The disappointment was nearly too much to take. Bora suppressed the thought that Platonov’s wife and daughter were arriving by train within the hour.
“He’s the first prisoner I’ve ever lost.”
That was not strictly true. It did not take into account the prisoners executed after Bora had failed to make them talk, or those who had told what they knew, but had been taken away just the same and shot against his will. He was reacting badly not only because of what else he could have learnt from Platonov with the lure of his womenfolk; it al
so seemed to him that the old man had purposely, perversely succeeded in silencing himself forever before his last surrender.
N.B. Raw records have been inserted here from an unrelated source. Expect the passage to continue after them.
(** A file that cannot be read: the loop ends at once, and [ferror] tells why. *)
Lemma read_text_unreadable F S bs : open_error TEXT_FILE Reading = None → F !! TEXT_FILE = Some bs → unreadable TEXT_FILE = true →
  gives read_text (Disk F S) tt [Err ("read error: Input/output error" +:+ String nl "")%string] (Disk F S).
Proof.
  intros Ho HF Hu. unfold read_text. eapply gives_quiet; [eapply gives_quiet; [by eapply gives_open_read|done]|].
  eapply gives_quiet; [by eapply gives_stream|]. eapply gives_quiet.
  { cbn [read_lines]. eapply gives_quiet; [by eapply gives_unreadable|done]. }
  eapply gives_quiet; [by eapply gives_stream|]. cbn [s_err].
  eapply gives_bind; [done|eapply gives_close_read; [by left|done|apply fresh_loc_fresh]|done].
Qed.

(** ** Reading lines *)

Context (readable : ∀ path, unreadable path = false).

(** A loop over the lines of a text: one turn for each of them and one more. *)
Lemma gives_lines f F S path buf e (body : string → prog disk unit) (t : string → list ev) ls : ∀ fuel p bs,
  F !! path = Some bs → drop p bs = lines_bytes ls → (length ls < fuel)%nat →
  Forall (λ l, one_line l ∧ (String.length l < 127)%nat) ls →
  (∀ l w, l ∈ ls → gives (body (l +:+ String nl "")) w tt (t l) w) →
  gives (read_lines fuel f body) (Disk F (<[f := Stream path Reading p buf e]> S)) tt (mbind t ls)
    (Disk F (<[f := Stream path Reading (p + length (lines_bytes ls)) buf e]> S)).
Proof using readable.
  induction ls as [|l ls IH]; intros [|fuel] p bs HF Hp Hn Hls Hb; [lia| |lia|]; cbn [read_lines].
  - assert (length bs ≤ p)%nat as Hle.
    { apply (f_equal length) in Hp. rewrite length_drop /= in Hp. lia. }
    eapply gives_quiet; [by eapply gives_line_end|]. cbn [mbind list_bind]. by rewrite Nat.add_0_r.
  - apply Forall_cons in Hls as [[Hl1 Hl2] Hls]. change (lines_bytes (l :: ls)) with (line_bytes l ++ lines_bytes ls) in Hp |- *.
    eapply gives_quiet; [by eapply gives_line|]. cbv iota. rewrite text_line //.
    eapply gives_bind; [apply Hb, list_elem_of_here| |done].
    rewrite length_app Nat.add_assoc. eapply IH; [done| |simpl in Hn; lia|done|intros x w Hx; by apply Hb, list_elem_of_further].
    rewrite -drop_drop Hp drop_app_length //.
Qed.

Lemma lines_turns ls : (length ls ≤ length (lines_bytes ls))%nat.
Proof.
  induction ls as [|l ls IH]; [done|]. change (lines_bytes (l :: ls)) with (line_bytes l ++ lines_bytes ls).
  rewrite length_app /line_bytes length_app /=. lia.
Qed.

Context (opens : ∀ path m, open_error path m = None).

Lemma gives_open path m r w w' : gives (fopen path m) w (inr r) [] w' → gives (fopen_or_exit path m) w r [] w'.
Proof. intros H. by eapply gives_quiet. Qed.

Definition shown (l : string) : list ev := [Out (line "  > %s\n" [AStr l])].
Definition good_line (l : string) : Prop := one_line l ∧ (String.length l < 127)%nat.

(** [read_text] prints the lines of the file. *)
Lemma read_text_prints F S ls : F !! TEXT_FILE = Some (lines_bytes ls) → Forall good_line ls →
  gives read_text (Disk F S) tt (mbind shown ls) (Disk F S).
Proof.
  intros HF Hls. unfold read_text. eapply gives_quiet; [by eapply gives_open, gives_open_read|].
  eapply gives_quiet; [by eapply gives_stream|].
  eapply gives_bind; [eapply (gives_lines _ _ _ _ _ _ _ shown); [done|by rewrite drop_0|pose proof (lines_turns ls); lia|done|]| |].
  { intros l w Hl. rewrite Forall_forall in Hls. destruct (Hls l Hl). by rewrite chomp_line. }
  { eapply gives_quiet; [by eapply gives_stream|]. eapply gives_quiet; [done|].
    eapply gives_close_read; [by left|done|apply fresh_loc_fresh]. }
  by rewrite app_nil_r.
Qed.

(** ** Round trips *)

(** What [write_csv] makes of a list of rows. *)
Definition csv_lines (rows : list (string * Z * spec_float)) : list string := "name,score,ratio"%string :: (row_text <$> rows).
Definition csv_bytes (rows : list (string * Z * spec_float)) : bytes := lines_bytes (csv_lines rows).
Definition shown_row (row : string * Z * spec_float) : list ev :=
  let '(n, z, x) := row in [Out (line "  %-8s score=%-4d ratio=%.2f\n" [AStr n; AInt z; ADbl x])].

Lemma gives_rows f F S rows : ∀ buf, is_Some (F !! CSV_FILE) → Forall good_row rows →
  gives (each rows (write_row f)) (Disk F (<[f := Stream CSV_FILE Writing 0 buf false]> S)) tt []
        (Disk F (<[f := Stream CSV_FILE Writing 0 (buf ++ lines_bytes (row_text <$> rows)) false]> S)).
Proof.
  intros buf [bs HF] Hr. revert buf. induction Hr as [|[[n z] x] rows Hrow Hr IH]; intros buf; cbn [each].
  - by rewrite app_nil_r.
  - pose proof Hrow as (_ & _ & Hz & _). eapply gives_quiet.
    { eapply gives_fprintf; [rewrite format_row //; by eexists|by left|done]. }
    rewrite /line format_row //. cbn [default from_option id]. rewrite bytes_of_app.
    change (lines_bytes (row_text <$> (n, z, x) :: rows)) with (line_bytes (row_text (n, z, x)) ++ lines_bytes (row_text <$> rows)).
    rewrite (app_assoc buf (line_bytes _)). apply IH.
Qed.

Lemma write_csv_gives F S rows : Forall good_row rows → (length (csv_bytes rows) ≤ capacity CSV_FILE)%nat →
  gives (write_csv_rows rows) (Disk F S) tt [Out (line "wrote %s\n" [AStr CSV_FILE])] (Disk (<[CSV_FILE := csv_bytes rows]> F) S).
Proof.
  intros Hr Hc. unfold write_csv_rows. eapply gives_quiet; [by eapply gives_open, gives_open_write|].
  eapply gives_quiet; [eapply gives_fprintf; [by eexists|by left|apply lookup_insert_eq]|].
  eapply gives_quiet; [by apply gives_rows; [rewrite lookup_insert_eq|]|].
  eapply gives_quiet; [apply gives_close_new, fresh_loc_fresh|].
  rewrite take_ge; [apply gives_print; by eexists|done].
Qed.

Lemma csv_rows_good rows : Forall good_row rows → Forall good_line (csv_lines rows).
Proof.
  intros Hr. apply Forall_cons. split; [split; [by apply one_line_check|simpl; lia]|].
  apply Forall_fmap. eapply Forall_impl; [exact Hr|]. intros row Hrow. split; [by apply row_one_line|].
  destruct row as [[n z] x]. apply Hrow.
Qed.

Lemma read_csv_gives F S rows : Forall good_row rows → F !! CSV_FILE = Some (csv_bytes rows) →
  gives read_csv (Disk F S) tt (mbind shown_row rows) (Disk F S).
Proof.
  intros Hr HF. pose proof (csv_rows_good rows Hr) as Hl. unfold read_csv.
  eapply gives_quiet; [by eapply gives_open, gives_open_read|]. eapply gives_quiet; [by eapply gives_stream|].
  apply Forall_cons in Hl as [[Hh1 Hh2] Hl].
  eapply gives_quiet; [by eapply (gives_line _ _ _ _ _ _ _ _ _ _ _ _ (lines_bytes (row_text <$> rows)))|].
  eapply gives_bind; [eapply (gives_lines _ _ _ _ _ _ _ (λ l, match sscanf (l +:+ String nl "") with Row n z x => shown_row (n, z, x) | _ => [] end))| |].
  - exact HF.
  - rewrite drop_app_length'; [done|]. by rewrite Nat.add_0_l.
  - unfold csv_bytes. pose proof (lines_turns (csv_lines rows)) as Hn. change (length (csv_lines rows)) with (Datatypes.S (length (row_text <$> rows))) in Hn. lia.
  - exact Hl.
  - intros l w Hin. apply list_elem_of_fmap in Hin as ([[n z] x] & -> & Hin).
    rewrite Forall_forall in Hr. rewrite /read_row sscanf_row; [|by apply Hr]. prints_line.
  - eapply gives_close_read; [by left|done|apply fresh_loc_fresh].
  - rewrite app_nil_r. clear -Hr. induction Hr as [|[[n z] x] rows Hrow Hr IH]; [done|].
    cbn [mbind list_bind fmap list_fmap]. rewrite sscanf_row // IH //.
Qed.

(** ** The binary file *)

Definition bin_bytes (rs : list Record_) : bytes := to_bytes int_codec (Z.of_nat (length rs)) ++ list_to_bytes record_codec rs.
Definition good_record (r : Record_) : Prop := ok record_codec r ∧ is_Some (c_string (name r)).
Definition shown_record (r : Record_) : list ev :=
  [Out (line "  %-8s score=%-4d ratio=%.2f\n" [AStr (default "" (c_string (name r)))%string; AInt (score r); ADbl (ratio r)])].

(** The records for which the disk has room, after the count. *)
Definition kept (n : nat) : nat := (n `min` ((capacity BIN_FILE - 4) / 40))%nat.

(** The records [fwrite] reports: at least those, and not more than there are. *)
Definition reported (n : nat) : nat := (kept n `max` (n `min` buffered n))%nat.

Lemma write_binary_gives F S rs : Z.of_nat (length rs) ≤ INT_MAX →
  gives (write_binary_records rs) (Disk F S) tt [Out (line "wrote %zu record(s) to %s\n" [AInt (Z.of_nat (reported (length rs))); AStr BIN_FILE])]
    (Disk (<[BIN_FILE := take (capacity BIN_FILE) (bin_bytes rs)]> F) S).
Proof.
  intros Hn. assert (length (to_bytes int_codec (Z.of_nat (length rs))) = 4%nat) as Hw.
  { apply to_bytes_width. cbn [ok int_codec]. unfold INT_MIN. lia. }
  unfold write_binary_records. eapply gives_quiet; [by eapply gives_open, gives_open_write|].
  eapply gives_quiet; [eapply gives_put; [by left|apply lookup_insert_eq]|]. rewrite app_nil_l.
  eapply gives_quiet.
  { unfold fwrite. eapply gives_quiet; [eapply gives_stream; [apply lookup_insert_eq|done]|].
    eapply gives_quiet; [eapply gives_put; [by left|apply lookup_insert_eq]|done]. }
  cbn [s_path s_buf length]. rewrite Hw Nat.sub_0_r. change (width record_codec) with 40%nat. fold (kept (length rs)). fold (reported (length rs)).
  eapply gives_bind; [apply gives_print; by eexists|apply gives_close_new, fresh_loc_fresh|done].
Qed.

Lemma count_bytes (rs : list Record_) : Z.of_nat (length rs) ≤ INT_MAX →
  length (to_bytes int_codec (Z.of_nat (length rs))) = 4%nat ∧
  of_bytes int_codec (to_bytes int_codec (Z.of_nat (length rs))) = Z.of_nat (length rs).
Proof.
  intros Hn. assert (ok int_codec (Z.of_nat (length rs))) as Hk by (cbn [ok int_codec]; unfold INT_MIN; lia).
  split; [by apply to_bytes_width|by apply of_to_bytes].
Qed.

(** [fread] delivers the whole records that are there, and they are the first ones. *)
Lemma read_records rs : Forall (ok record_codec) rs →
  let data := take (length rs * 40) (take (capacity BIN_FILE - 4) (list_to_bytes record_codec rs)) in
  (length data / 40)%nat = kept (length rs) ∧ list_of_bytes record_codec (kept (length rs)) data = take (kept (length rs)) rs.
Proof.
  intros Hrs data. pose proof (length_list_to_bytes record_codec rs Hrs) as Hl. change (width record_codec) with 40%nat in Hl.
  pose proof (Nat.div_mod_eq (capacity BIN_FILE - 4) 40) as Hd. pose proof (Nat.mod_upper_bound (capacity BIN_FILE - 4) 40 ltac:(done)) as Hm.
  unfold data, kept. rewrite take_take length_take Hl. split.
  - destruct (decide (length rs ≤ (capacity BIN_FILE - 4) / 40)%nat) as [Hle|Hgt].
    + replace (_ `min` _ `min` _)%nat with (length rs * 40)%nat by lia. rewrite Nat.div_mul //. lia.
    + replace (_ `min` _ `min` _)%nat with (capacity BIN_FILE - 4)%nat by lia. lia.
  - apply of_to_bytes_prefix; [done|lia|]. change (width record_codec) with 40%nat. lia.
Qed.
“Yes?” The surgeon sounded unmoved by Bora’s statement. “Well, Major, he was a sickly man. I saw him when they first brought him in, and whatever happened to him in years past has undermined his health. He bore signs of repeated forms of stress and abuse.”
“I want a post-mortem.”
Before them, Platonov seemed unnaturally long and narrow on the bed, as if death had stretched him out at both ends. Sourness, and the contempt with which he must have spat out his last breath, remained stamped on his face. The surgeon stared at Bora. “I don’t think we need to look for blame. This was bound to happen whether you, I or the medic were here or not; probably even if the prisoner hadn’t been kept under pressure lately.”
“I want a post-mortem, Herr Oberstarzt.”
Bora’s resentment failed to get a response. The surgeon dropped his shoulders: he’d obviously long ago learnt not to fight useless battles. “As you wish. But it will confirm what I’m telling you.”